EXERCISE PROMPT:
Look through the records below for the line holding "Definition set_event_loop x". Write it out exactly, with each following line through the line holding "Abbreviation SrvM := (M (Server A)).".

MATERIAL TO PROCESS:
----

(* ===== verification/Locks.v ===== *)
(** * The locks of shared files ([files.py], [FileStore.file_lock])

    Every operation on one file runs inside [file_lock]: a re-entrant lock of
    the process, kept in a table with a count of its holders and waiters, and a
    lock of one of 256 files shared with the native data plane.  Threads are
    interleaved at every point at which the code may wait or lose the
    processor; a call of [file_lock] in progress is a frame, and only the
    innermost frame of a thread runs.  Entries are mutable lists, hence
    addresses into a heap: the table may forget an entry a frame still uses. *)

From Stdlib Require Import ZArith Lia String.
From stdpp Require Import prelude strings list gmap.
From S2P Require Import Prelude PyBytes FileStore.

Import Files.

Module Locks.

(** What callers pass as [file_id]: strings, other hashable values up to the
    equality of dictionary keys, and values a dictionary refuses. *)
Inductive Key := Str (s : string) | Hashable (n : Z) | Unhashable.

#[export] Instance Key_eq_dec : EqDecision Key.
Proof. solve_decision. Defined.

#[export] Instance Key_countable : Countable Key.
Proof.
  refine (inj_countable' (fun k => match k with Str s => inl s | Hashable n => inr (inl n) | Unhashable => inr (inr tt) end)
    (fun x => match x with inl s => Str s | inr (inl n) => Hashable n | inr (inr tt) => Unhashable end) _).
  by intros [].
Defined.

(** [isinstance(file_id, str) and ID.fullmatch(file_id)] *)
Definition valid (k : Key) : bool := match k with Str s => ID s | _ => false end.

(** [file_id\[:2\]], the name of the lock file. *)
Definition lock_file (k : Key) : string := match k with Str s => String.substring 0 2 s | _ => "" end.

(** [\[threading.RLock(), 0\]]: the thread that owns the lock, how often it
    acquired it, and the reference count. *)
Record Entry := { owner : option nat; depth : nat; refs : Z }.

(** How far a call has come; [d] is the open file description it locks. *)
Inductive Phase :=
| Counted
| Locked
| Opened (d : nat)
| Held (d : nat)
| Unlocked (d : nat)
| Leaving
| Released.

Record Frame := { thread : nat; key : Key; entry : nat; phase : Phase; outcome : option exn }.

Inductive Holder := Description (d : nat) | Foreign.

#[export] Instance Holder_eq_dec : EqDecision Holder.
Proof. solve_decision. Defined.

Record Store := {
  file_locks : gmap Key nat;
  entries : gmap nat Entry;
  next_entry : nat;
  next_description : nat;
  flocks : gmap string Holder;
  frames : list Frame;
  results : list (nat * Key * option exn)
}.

----

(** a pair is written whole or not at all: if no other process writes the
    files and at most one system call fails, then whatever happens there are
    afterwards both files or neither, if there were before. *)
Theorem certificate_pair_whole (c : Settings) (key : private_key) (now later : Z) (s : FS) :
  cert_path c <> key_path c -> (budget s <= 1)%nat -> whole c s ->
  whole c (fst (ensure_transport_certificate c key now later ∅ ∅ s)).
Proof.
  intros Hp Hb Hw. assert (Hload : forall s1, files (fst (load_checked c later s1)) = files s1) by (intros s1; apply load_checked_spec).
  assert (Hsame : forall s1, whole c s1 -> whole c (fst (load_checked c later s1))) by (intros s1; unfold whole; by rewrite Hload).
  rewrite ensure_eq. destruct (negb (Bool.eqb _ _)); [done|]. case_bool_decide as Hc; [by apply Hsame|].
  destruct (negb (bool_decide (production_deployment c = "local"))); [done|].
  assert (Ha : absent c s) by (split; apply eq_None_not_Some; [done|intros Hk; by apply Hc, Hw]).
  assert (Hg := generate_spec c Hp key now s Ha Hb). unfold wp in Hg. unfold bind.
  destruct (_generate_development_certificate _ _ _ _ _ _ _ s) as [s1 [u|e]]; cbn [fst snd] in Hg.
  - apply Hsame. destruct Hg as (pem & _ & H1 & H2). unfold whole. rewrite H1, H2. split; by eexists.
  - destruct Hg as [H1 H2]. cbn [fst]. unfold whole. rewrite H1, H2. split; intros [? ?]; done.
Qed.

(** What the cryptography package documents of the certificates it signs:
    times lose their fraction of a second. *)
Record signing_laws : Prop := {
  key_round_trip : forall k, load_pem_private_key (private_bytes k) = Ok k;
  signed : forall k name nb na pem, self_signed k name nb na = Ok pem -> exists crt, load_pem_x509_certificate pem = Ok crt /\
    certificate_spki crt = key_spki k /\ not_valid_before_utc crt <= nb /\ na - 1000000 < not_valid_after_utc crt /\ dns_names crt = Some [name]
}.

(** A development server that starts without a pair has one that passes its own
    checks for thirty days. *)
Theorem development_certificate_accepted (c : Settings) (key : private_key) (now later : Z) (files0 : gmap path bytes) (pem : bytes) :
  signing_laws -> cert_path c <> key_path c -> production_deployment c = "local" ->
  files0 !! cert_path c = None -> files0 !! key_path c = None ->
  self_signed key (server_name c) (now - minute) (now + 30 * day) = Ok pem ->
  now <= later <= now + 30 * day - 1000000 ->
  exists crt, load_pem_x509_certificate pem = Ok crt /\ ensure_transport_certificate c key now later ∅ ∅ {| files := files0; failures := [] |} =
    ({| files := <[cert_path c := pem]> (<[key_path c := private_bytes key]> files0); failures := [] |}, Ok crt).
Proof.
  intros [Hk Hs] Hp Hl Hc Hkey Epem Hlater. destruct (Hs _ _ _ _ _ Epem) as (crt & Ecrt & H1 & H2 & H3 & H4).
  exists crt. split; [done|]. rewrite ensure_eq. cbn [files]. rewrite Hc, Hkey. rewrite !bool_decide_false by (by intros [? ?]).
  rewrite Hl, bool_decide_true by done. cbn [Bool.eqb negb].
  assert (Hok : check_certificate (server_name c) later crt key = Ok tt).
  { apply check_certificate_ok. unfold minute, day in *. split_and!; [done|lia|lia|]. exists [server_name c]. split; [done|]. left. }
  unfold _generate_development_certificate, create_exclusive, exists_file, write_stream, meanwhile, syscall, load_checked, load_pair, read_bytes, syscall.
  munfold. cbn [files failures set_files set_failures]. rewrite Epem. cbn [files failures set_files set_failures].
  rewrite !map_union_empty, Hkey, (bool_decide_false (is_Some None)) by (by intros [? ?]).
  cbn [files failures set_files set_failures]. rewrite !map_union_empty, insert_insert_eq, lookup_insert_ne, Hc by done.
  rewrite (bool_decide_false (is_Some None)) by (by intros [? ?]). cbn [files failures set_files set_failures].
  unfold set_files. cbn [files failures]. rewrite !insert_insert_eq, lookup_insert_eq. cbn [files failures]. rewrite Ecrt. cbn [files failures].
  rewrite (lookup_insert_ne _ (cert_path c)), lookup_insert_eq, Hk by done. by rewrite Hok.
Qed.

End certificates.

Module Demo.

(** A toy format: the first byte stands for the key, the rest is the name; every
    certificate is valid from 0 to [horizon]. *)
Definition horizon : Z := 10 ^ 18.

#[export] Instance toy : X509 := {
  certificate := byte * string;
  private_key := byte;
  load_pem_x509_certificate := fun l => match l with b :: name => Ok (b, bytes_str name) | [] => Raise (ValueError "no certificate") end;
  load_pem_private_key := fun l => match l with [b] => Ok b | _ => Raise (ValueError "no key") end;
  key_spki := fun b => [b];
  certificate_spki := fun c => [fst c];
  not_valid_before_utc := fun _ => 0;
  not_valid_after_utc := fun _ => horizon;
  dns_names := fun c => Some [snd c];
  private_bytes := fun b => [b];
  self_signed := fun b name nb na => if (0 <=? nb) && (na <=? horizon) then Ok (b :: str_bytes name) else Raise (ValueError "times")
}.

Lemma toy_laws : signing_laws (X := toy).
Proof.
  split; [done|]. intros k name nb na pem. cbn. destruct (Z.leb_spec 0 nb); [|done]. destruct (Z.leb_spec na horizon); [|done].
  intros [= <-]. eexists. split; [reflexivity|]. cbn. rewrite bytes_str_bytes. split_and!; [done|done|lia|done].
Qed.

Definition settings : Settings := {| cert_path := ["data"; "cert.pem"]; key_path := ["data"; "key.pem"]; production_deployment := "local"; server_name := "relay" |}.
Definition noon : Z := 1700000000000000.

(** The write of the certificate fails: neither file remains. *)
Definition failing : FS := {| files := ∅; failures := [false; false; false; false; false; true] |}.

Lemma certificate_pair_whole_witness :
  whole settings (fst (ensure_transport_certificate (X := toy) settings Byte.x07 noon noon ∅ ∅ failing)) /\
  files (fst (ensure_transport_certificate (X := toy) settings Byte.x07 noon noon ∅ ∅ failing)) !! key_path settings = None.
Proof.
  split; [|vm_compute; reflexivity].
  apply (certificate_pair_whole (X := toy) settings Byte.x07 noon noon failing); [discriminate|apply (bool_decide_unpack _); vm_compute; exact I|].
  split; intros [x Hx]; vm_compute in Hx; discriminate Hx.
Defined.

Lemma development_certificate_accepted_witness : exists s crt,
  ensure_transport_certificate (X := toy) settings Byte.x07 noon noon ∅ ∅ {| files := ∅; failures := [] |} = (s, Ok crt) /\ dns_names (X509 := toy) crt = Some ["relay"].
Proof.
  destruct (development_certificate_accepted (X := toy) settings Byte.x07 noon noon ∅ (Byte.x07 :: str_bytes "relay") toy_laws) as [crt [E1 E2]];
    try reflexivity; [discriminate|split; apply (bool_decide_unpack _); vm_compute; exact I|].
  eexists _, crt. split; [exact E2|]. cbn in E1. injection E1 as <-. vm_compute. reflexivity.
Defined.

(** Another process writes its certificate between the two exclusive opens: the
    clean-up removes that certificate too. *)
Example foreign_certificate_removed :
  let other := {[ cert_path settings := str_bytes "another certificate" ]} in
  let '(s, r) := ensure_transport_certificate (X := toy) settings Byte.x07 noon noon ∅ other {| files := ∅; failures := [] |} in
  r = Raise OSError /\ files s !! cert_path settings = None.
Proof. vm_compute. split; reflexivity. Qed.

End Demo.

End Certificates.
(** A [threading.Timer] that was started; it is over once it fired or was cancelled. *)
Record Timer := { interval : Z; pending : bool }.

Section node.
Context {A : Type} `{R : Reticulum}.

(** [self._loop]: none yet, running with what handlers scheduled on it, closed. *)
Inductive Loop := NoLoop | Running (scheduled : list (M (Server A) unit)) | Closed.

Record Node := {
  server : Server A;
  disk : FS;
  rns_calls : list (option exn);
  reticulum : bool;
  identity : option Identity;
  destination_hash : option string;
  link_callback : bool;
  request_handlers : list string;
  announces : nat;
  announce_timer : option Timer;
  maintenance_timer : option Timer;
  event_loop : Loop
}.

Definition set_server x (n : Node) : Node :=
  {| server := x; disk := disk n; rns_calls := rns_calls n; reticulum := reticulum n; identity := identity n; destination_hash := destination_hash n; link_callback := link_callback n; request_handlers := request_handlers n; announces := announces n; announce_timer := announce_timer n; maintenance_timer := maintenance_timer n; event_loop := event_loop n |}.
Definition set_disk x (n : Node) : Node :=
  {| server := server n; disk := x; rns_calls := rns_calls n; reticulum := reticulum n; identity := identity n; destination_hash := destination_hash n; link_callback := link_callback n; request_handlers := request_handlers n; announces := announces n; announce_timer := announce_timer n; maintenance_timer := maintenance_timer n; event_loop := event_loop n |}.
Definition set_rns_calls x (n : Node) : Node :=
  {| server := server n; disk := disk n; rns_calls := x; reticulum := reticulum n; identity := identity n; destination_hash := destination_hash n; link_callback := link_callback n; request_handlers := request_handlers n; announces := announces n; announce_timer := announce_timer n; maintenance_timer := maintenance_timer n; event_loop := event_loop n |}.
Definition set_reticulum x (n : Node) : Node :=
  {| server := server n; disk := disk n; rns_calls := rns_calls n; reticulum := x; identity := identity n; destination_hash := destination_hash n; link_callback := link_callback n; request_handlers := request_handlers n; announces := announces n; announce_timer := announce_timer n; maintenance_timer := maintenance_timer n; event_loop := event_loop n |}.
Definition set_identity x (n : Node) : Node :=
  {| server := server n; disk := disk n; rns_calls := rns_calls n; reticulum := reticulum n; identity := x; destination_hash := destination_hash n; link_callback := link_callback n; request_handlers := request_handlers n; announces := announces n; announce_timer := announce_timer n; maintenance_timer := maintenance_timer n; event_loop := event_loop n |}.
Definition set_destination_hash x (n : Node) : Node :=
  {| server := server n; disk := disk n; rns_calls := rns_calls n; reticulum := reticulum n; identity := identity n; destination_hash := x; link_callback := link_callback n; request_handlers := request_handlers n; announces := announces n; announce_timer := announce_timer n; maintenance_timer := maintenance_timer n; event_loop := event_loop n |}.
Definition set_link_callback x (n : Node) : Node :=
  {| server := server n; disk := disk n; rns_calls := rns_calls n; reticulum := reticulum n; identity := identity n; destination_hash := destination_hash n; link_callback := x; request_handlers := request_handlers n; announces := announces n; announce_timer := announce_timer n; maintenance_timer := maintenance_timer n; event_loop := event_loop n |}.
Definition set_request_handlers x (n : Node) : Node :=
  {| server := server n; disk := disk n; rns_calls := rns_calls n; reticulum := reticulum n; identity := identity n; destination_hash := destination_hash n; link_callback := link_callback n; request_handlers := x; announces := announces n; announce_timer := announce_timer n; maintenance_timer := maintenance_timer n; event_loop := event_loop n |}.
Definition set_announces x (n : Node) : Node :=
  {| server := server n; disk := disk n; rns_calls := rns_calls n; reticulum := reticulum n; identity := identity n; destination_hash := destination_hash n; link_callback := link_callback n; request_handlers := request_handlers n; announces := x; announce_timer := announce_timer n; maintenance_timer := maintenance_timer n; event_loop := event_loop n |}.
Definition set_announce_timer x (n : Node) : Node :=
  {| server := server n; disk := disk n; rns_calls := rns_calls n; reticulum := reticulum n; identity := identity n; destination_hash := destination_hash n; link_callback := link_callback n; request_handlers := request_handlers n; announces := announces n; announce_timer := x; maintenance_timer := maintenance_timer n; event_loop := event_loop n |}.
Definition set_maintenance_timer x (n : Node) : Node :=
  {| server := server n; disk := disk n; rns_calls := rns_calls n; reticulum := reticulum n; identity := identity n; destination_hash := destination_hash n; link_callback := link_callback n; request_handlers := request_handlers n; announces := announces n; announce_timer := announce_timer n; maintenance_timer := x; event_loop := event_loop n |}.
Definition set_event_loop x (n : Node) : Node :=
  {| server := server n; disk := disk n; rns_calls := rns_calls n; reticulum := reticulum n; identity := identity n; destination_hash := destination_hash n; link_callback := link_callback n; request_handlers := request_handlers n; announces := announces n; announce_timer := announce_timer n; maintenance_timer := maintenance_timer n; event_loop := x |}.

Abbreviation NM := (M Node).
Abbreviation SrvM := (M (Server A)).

----

EXPECTED ANSWER:
Definition set_event_loop x (n : Node) : Node :=
  {| server := server n; disk := disk n; rns_calls := rns_calls n; reticulum := reticulum n; identity := identity n; destination_hash := destination_hash n; link_callback := link_callback n; request_handlers := request_handlers n; announces := announces n; announce_timer := announce_timer n; maintenance_timer := maintenance_timer n; event_loop := x |}.

Abbreviation NM := (M Node).
Abbreviation SrvM := (M (Server A)).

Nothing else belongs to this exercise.